(Data under study Opens)

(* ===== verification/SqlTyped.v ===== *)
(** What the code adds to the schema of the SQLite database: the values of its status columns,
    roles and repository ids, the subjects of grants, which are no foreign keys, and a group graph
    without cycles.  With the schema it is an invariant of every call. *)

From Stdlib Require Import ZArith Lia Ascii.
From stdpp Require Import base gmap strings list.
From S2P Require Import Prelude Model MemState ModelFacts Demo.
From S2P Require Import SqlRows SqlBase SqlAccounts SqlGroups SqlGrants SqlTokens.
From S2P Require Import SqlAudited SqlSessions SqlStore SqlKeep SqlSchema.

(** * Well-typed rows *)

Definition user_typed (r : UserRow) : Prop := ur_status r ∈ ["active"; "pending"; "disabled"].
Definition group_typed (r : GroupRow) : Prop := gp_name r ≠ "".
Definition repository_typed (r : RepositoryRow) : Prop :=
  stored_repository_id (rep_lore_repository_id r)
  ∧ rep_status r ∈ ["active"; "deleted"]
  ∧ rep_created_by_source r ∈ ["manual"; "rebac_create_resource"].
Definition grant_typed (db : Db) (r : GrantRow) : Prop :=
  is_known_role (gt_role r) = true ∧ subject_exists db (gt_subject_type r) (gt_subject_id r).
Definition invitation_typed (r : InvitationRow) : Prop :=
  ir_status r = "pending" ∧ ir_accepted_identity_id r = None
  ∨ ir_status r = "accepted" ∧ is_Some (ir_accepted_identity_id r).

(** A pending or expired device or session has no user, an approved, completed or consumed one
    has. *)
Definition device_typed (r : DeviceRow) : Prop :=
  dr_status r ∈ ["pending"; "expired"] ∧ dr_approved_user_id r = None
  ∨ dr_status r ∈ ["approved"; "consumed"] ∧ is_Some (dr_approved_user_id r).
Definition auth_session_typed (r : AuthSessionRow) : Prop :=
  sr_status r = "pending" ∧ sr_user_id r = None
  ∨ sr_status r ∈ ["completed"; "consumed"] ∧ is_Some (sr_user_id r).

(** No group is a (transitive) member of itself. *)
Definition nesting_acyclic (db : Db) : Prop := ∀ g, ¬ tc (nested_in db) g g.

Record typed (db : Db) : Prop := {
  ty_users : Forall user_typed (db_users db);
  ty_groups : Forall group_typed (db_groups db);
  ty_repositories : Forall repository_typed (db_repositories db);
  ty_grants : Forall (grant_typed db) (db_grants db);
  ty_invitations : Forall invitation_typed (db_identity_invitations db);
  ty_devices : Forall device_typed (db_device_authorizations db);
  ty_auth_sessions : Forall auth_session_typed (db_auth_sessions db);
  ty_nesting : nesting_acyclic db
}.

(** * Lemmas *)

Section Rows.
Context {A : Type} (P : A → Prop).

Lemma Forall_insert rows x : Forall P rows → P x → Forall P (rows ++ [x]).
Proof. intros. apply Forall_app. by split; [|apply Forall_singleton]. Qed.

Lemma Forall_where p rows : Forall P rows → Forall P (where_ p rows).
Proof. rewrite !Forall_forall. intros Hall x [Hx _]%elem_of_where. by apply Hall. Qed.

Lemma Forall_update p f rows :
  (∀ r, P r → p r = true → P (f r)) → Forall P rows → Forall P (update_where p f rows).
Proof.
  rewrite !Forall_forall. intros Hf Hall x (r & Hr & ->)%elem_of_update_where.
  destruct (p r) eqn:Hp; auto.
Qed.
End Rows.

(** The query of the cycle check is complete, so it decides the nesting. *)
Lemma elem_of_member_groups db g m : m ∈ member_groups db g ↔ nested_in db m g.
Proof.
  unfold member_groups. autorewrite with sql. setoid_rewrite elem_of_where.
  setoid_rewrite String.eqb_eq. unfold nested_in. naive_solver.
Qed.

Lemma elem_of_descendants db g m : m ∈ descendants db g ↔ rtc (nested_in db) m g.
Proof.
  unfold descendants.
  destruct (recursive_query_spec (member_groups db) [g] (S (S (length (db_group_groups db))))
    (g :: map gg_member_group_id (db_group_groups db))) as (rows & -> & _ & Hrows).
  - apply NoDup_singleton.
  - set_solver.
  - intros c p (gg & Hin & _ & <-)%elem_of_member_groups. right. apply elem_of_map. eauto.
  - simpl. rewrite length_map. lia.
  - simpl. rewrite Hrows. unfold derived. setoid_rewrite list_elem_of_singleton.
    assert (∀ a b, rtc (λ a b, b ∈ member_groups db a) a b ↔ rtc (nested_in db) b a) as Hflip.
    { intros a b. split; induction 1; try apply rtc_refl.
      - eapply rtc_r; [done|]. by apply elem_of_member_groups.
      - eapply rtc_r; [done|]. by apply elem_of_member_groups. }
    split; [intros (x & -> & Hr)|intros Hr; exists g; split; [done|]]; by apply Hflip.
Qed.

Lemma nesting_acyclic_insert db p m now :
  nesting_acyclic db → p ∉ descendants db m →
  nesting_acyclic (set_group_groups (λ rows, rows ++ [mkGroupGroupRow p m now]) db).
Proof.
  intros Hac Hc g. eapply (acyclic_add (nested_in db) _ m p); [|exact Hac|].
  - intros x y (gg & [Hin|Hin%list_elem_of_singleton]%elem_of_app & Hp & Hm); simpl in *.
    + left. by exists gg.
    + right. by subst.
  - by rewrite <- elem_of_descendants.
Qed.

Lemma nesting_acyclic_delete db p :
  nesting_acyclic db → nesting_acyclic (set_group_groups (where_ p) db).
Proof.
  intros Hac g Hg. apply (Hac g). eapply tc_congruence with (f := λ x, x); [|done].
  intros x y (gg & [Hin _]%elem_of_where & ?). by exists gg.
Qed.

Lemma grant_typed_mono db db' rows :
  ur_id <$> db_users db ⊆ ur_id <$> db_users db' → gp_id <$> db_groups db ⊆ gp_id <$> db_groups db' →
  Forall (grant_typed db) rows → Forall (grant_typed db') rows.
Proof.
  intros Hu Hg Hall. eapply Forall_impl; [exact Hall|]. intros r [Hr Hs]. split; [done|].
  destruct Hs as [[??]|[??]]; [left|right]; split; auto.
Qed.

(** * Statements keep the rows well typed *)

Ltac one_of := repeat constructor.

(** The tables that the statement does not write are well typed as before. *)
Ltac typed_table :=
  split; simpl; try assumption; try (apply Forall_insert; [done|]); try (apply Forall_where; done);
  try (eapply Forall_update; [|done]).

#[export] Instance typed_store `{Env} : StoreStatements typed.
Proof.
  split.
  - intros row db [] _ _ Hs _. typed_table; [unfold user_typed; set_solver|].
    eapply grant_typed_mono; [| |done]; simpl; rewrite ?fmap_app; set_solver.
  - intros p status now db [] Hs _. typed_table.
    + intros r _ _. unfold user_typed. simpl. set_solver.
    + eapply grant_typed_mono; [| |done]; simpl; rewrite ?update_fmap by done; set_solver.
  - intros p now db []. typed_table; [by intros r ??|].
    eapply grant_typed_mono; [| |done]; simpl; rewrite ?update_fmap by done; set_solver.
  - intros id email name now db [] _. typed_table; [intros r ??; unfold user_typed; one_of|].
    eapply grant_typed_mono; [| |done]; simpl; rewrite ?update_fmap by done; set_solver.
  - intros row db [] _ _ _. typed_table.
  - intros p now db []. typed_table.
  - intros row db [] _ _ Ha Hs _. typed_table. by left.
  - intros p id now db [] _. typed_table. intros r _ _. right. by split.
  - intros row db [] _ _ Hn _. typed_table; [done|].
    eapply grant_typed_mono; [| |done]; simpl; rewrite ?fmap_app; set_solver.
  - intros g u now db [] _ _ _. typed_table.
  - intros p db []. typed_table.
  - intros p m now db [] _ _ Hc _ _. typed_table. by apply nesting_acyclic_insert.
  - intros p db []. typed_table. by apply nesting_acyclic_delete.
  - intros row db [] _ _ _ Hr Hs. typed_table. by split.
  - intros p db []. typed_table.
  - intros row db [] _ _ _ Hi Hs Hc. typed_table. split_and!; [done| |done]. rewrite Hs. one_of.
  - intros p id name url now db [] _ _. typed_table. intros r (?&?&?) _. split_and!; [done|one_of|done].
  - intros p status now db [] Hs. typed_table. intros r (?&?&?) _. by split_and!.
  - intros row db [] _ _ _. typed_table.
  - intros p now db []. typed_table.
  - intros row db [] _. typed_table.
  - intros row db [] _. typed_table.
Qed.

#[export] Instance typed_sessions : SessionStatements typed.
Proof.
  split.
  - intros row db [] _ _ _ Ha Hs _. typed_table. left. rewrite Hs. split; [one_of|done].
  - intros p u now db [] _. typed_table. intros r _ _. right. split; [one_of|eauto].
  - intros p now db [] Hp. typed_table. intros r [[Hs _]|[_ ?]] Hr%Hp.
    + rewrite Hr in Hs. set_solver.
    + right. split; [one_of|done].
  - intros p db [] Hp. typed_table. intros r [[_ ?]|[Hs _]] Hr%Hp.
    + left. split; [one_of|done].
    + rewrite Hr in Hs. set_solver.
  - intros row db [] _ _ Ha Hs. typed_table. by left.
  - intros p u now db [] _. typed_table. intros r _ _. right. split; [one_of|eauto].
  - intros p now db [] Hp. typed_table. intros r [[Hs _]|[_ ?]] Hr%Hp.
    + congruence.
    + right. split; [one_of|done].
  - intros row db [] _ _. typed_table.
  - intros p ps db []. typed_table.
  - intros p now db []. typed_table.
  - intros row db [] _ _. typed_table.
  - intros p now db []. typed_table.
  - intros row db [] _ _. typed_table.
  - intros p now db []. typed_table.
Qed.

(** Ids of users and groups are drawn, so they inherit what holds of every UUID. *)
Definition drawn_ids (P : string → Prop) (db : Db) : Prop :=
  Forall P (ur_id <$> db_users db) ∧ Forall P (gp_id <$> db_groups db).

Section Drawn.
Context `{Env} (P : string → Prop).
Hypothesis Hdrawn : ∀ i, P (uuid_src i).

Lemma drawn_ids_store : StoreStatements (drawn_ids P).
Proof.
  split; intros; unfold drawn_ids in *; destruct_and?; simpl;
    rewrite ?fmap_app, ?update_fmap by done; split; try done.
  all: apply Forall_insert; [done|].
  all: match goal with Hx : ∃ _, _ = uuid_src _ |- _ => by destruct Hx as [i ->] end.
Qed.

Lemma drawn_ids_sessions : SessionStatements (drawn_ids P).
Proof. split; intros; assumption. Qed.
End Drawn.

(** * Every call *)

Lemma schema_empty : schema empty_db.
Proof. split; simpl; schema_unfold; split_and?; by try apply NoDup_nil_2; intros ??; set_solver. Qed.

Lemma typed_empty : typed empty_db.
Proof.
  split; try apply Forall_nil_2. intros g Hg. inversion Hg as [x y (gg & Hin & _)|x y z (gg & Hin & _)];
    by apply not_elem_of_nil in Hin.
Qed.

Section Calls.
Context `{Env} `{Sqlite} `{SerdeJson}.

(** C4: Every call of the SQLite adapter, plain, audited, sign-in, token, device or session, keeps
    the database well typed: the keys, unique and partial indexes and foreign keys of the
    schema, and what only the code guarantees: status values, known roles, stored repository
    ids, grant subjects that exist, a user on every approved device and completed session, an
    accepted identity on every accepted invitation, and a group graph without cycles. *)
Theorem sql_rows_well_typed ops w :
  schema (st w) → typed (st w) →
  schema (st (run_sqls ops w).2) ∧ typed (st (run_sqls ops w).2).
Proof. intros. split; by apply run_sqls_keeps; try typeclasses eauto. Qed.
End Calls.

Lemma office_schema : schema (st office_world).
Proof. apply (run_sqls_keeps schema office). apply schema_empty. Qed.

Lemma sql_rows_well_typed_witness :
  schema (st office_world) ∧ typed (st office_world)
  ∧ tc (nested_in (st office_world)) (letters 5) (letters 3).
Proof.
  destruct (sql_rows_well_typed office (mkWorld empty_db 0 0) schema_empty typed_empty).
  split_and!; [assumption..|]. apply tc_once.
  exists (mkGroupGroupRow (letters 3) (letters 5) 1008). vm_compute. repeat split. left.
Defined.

(Data under study Closes)
(Data under study Opens)

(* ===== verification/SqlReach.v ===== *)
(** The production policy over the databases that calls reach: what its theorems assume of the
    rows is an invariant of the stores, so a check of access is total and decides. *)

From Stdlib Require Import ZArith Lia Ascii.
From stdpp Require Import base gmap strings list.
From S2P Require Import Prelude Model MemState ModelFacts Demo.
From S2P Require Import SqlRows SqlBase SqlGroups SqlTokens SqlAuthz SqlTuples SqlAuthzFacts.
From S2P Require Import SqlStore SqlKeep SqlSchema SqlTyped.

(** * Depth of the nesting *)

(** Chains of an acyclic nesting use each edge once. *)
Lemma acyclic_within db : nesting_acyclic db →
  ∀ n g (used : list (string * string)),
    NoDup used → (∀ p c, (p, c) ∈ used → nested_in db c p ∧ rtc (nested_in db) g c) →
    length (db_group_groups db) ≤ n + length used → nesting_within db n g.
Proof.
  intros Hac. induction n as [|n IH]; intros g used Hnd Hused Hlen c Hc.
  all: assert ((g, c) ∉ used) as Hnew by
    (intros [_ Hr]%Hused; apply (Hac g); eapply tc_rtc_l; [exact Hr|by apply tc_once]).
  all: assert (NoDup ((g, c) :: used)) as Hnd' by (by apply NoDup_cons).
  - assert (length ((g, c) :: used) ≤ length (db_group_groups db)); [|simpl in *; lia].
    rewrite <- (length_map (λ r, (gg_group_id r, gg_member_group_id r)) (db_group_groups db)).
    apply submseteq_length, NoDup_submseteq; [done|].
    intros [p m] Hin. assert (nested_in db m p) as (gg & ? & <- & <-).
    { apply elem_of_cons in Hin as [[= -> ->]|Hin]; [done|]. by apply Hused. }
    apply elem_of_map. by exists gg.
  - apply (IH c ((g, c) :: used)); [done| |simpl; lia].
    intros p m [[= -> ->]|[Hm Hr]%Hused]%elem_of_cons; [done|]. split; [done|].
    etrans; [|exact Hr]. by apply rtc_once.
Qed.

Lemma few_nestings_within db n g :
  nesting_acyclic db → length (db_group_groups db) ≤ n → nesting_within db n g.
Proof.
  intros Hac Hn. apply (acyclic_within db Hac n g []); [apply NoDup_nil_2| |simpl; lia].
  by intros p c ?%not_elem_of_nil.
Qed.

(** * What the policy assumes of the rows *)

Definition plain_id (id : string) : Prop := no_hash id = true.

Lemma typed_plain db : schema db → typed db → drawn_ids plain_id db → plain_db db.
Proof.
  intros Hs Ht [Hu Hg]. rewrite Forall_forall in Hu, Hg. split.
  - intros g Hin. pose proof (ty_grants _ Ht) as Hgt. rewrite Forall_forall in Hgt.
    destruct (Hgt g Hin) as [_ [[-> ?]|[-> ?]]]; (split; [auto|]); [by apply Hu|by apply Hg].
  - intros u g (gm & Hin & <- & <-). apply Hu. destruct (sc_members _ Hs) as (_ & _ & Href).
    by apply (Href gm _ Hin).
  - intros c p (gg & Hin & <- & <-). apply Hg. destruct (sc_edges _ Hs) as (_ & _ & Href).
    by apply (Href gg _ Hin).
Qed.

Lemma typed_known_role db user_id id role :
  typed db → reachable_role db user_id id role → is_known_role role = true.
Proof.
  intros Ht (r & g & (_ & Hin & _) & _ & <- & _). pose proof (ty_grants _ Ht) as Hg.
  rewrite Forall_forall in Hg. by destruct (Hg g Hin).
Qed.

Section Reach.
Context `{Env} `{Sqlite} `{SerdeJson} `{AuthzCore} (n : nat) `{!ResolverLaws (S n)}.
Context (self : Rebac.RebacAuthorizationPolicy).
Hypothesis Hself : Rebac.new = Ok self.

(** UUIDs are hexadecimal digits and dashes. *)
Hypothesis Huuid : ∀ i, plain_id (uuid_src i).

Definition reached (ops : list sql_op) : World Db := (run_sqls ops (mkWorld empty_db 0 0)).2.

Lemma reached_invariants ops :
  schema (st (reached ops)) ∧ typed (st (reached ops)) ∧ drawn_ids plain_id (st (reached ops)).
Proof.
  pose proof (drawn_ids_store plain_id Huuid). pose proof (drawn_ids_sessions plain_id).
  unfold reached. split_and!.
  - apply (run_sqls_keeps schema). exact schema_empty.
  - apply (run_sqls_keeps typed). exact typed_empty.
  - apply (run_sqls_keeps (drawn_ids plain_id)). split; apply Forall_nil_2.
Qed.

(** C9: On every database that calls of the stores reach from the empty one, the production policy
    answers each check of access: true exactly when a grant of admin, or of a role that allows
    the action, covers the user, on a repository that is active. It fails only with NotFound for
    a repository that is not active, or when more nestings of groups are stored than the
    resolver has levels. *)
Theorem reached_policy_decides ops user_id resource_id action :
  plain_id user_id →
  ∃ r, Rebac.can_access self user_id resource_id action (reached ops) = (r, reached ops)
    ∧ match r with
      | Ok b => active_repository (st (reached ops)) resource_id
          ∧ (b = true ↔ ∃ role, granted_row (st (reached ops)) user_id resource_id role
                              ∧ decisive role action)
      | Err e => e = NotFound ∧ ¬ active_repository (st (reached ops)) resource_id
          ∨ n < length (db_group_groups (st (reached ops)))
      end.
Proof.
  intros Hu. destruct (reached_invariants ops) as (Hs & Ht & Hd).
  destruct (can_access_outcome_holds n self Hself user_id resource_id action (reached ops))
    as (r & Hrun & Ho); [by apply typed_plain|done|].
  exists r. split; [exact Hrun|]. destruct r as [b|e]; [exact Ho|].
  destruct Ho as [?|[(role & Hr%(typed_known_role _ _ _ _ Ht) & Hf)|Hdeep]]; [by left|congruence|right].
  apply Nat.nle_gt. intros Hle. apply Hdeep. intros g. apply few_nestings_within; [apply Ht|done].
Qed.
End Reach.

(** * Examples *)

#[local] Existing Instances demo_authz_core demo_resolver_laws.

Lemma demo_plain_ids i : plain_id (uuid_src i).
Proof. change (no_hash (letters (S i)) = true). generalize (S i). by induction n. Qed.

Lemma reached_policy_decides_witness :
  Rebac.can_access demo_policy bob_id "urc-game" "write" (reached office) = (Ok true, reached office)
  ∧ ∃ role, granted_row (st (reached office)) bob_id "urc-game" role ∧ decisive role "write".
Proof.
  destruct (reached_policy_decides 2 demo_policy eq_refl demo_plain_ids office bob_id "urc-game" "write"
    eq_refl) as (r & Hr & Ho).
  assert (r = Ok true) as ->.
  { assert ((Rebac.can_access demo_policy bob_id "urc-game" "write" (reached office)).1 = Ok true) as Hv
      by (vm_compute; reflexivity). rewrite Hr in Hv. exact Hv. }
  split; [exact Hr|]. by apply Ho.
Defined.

(Data under study Closes)

Task to carry out
Look through the entries above; copy each line where the string "cycles" appears.

Your response
    without cycles.  With the schema it is an invariant of every call. *)
    accepted identity on every accepted invitation, and a group graph without cycles. *)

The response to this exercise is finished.